All lines from the one with "navigation that raises" through the end of the records below are to be given again exactly, and nothing else.

....

Lemma read_with_byte_copy_vector
  (ifh : gmap string string) (src : string) (h h' : dict) :
  src ∈ ["mmppix"; "center"] → read_with_byte h →
  copy_vector ifh src h = Ok h' → read_with_byte h'.
Proof.
  intros Hd Hh. unfold copy_vector.
  destruct (ifh !! src) as [s|]; [|by intros [= <-]].
  destruct (rfold _ _ _) as [l|e] eqn:Hl; cbn; [|done]. intros [= <-].
  destruct (rfold_floats _ _ _ [] eq_refl Hl) as [fs ->].
  apply read_with_byte_insert; [|right; right; split; [done|by exists fs]|done].
  intros ->. by repeat (apply elem_of_cons in Hd as [?|Hd]; [done|]);
    apply elem_of_nil in Hd.
Qed.

Ltac text_entry := left; split; [in_list|by exists ""].

(** The reader, statement by statement. *)
Lemma Read_4dfp_Header_invariant (lines : list string) (h : dict) :
  Read_4dfp_Header lines = Ok h → read_with_byte h.
Proof.
  unfold Read_4dfp_Header.
  generalize (read_pairs lines). intros ifh.
  set (h5 := copy_text ifh "number of bytes per pixel" "bytes_per_pixel" _).
  assert (I5 : read_header h5).
  { subst h5. repeat (apply read_header_copy_text; [text_entry|]).
    apply read_header_empty. }
  clearbody h5.
  set (h6 := match ifh !! "imagedata byte order" with
             | Some "littleendian" => <["byte" := VStr "l"]> h5
             | _ => <["byte" := VStr "b"]> h5
             end).
  assert (I6 : read_with_byte h6).
  { subst h6. rewrite byte_order_step. split.
    - apply read_header_insert; [|done]. left. split; [in_list|].
      destruct (ifh !! _) as [s|]; [|by eexists]. repeat case_match; by eexists.
    - rewrite lookup_insert_eq.
      destruct (ifh !! _) as [s|]; [|by left]. repeat case_match; by auto. }
  clearbody h6.
  set (h7 := match ifh !! "orientation" with
             | Some "2" => <["acq" := VStr "transverse"]> h6
             | Some "3" => <["acq" := VStr "coronal"]> h6
             | Some "4" => <["acq" := VStr "sagittal"]> h6
             | _ => h6
             end).
  assert (I7 : read_with_byte h7).
  { destruct (orientation_step (ifh !! "orientation") h6) as [E|(a & Ha & E)];
      cbv zeta in E; subst h7; rewrite E; [done|].
    apply read_with_byte_insert; [done| |done]. left. split; [in_list|by exists a]. }
  clearbody h7.
  set (h12 := copy_text ifh "matrix size [4]" "nVt" _).
  assert (I12 : read_with_byte h12).
  { subst h12. by repeat (apply read_with_byte_copy_text; [done|text_entry|]). }
  clearbody h12.
  destruct (copy_float ifh _ "mmx" h12) as [h13|e] eqn:E13; [|done].
  apply read_with_byte_copy_float in E13; [|in_list|done]. cbn [rbind].
  destruct (copy_float ifh _ "mmy" h13) as [h14|e] eqn:E14; [|done].
  apply read_with_byte_copy_float in E14; [|in_list|done]. cbn [rbind].
  destruct (copy_float ifh _ "mmz" h14) as [h15|e] eqn:E15; [|done].
  apply read_with_byte_copy_float in E15; [|in_list|done]. cbn [rbind].
  set (h17 := copy_text ifh "date" "filedate" _).
  assert (I17 : read_with_byte h17).
  { subst h17. by repeat (apply read_with_byte_copy_text; [done|text_entry|]). }
  clearbody h17.
  destruct (copy_vector ifh "mmppix" h17) as [h18|e] eqn:E18; [|done].
  apply read_with_byte_copy_vector in E18; [|in_list|done]. cbn [rbind].
  intros E19. by apply read_with_byte_copy_vector in E19; [|in_list|done].
Qed.
(** * books_data_pipeline: the three tasks of [dags/dag.py]

    A shallow embedding of [get_books_data], [transform_books_data] and
    [save_to_postgres], the callables of the DAG [books_pipeline_dag], and the
    properties of the pipeline's specification proved (or refuted) on it.

    What the code leaves to its collaborators is kept as data of the model:
    the site is a function from page numbers to responses, the database
    server answers each call according to a schedule of outcomes, and the
    Unicode table of decimal digits above Latin-1 is a section variable. *)

From Stdlib Require Import ZArith QArith List String Ascii Bool Lia.
From stdpp Require Import gmap strings list fin_maps.

Local Open Scope Z_scope.

(** ** Python text

    A Python [str] is a sequence of code points. *)

Abbreviation ustr := (list N).

(** The code points of an ASCII literal. *)
Fixpoint u (s : string) : ustr :=
  match s with
  | EmptyString => []
  | String c s' => N_of_ascii c :: u s'
  end.

(** [£], U+00A3, the currency sign of the listing's prices. *)
Definition pound : N := 163%N.

(** [str.isspace] on one code point: the characters [str.strip()] removes. *)
Definition isspace (c : N) : bool :=
  ((9 <=? c) && (c <=? 13) || (28 <=? c) && (c <=? 32)
   || (c =? 133) || (c =? 160) || (c =? 5760)
   || (8192 <=? c) && (c <=? 8202)
   || (c =? 8232) || (c =? 8233) || (c =? 8239) || (c =? 8287)
   || (c =? 12288))%N.

Fixpoint lstrip (s : ustr) : ustr :=
  match s with
  | c :: s' => if isspace c then lstrip s' else s
  | [] => []
  end.

Definition rstrip (s : ustr) : ustr := rev (lstrip (rev s)).

(** [s.strip()] *)
Definition strip (s : ustr) : ustr := rstrip (lstrip s).

(** ** Python values the tasks hand around *)

Inductive PyVal :=
| PyNone
| PyInt (n : Z).

Inductive Exn :=
| MarkupError      (* AttributeError, KeyError or TypeError of a missing tag or attribute *)
| IndexError
| ConnectionError  (* requests.get could not reach the site *)
| ValueError       (* could not convert string to float *)
| DatabaseError.   (* psycopg2.Error *)

(** [{"title": .., "price": .., "rating": ..}] as [get_books_data] builds it. *)
Record RawItem := mkRaw {
  raw_title : ustr;
  raw_price : ustr;
  raw_rating : ustr
}.

(** A record of the cleaned frame. [price] is the decimal number the parsed
    string writes (the rounding of the float to binary64, and its overflow
    to infinity, are not modelled); [rating] is [None] where pandas
    holds NaN. A column holding NaN is float64, so pandas carries a 3 next
    to a missing label as 3.0: the model keeps the number, not the dtype. *)
Record NormalizedItem := mkNorm {
  title : ustr;
  price : Q;
  rating : option Z
}.

(** ** The world the tasks run in *)

(** One [.product_pod] element, as far as the scraper looks into it: each
    navigation that raises on a missing tag or attribute is an option. *)
Record Container := mkPod {
  h3_a_title : option ustr;        (* container.h3.a["title"] *)
  price_color_text : option ustr;  (* container.select_one(".price_color").text *)
  p_class : option (list ustr)     (* container.p["class"] *)
}.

....

[SOLUTION BELOW]:
    navigation that raises on a missing tag or attribute is an option. *)
Record Container := mkPod {
  h3_a_title : option ustr;        (* container.h3.a["title"] *)
  price_color_text : option ustr;  (* container.select_one(".price_color").text *)
  p_class : option (list ustr)     (* container.p["class"] *)
}.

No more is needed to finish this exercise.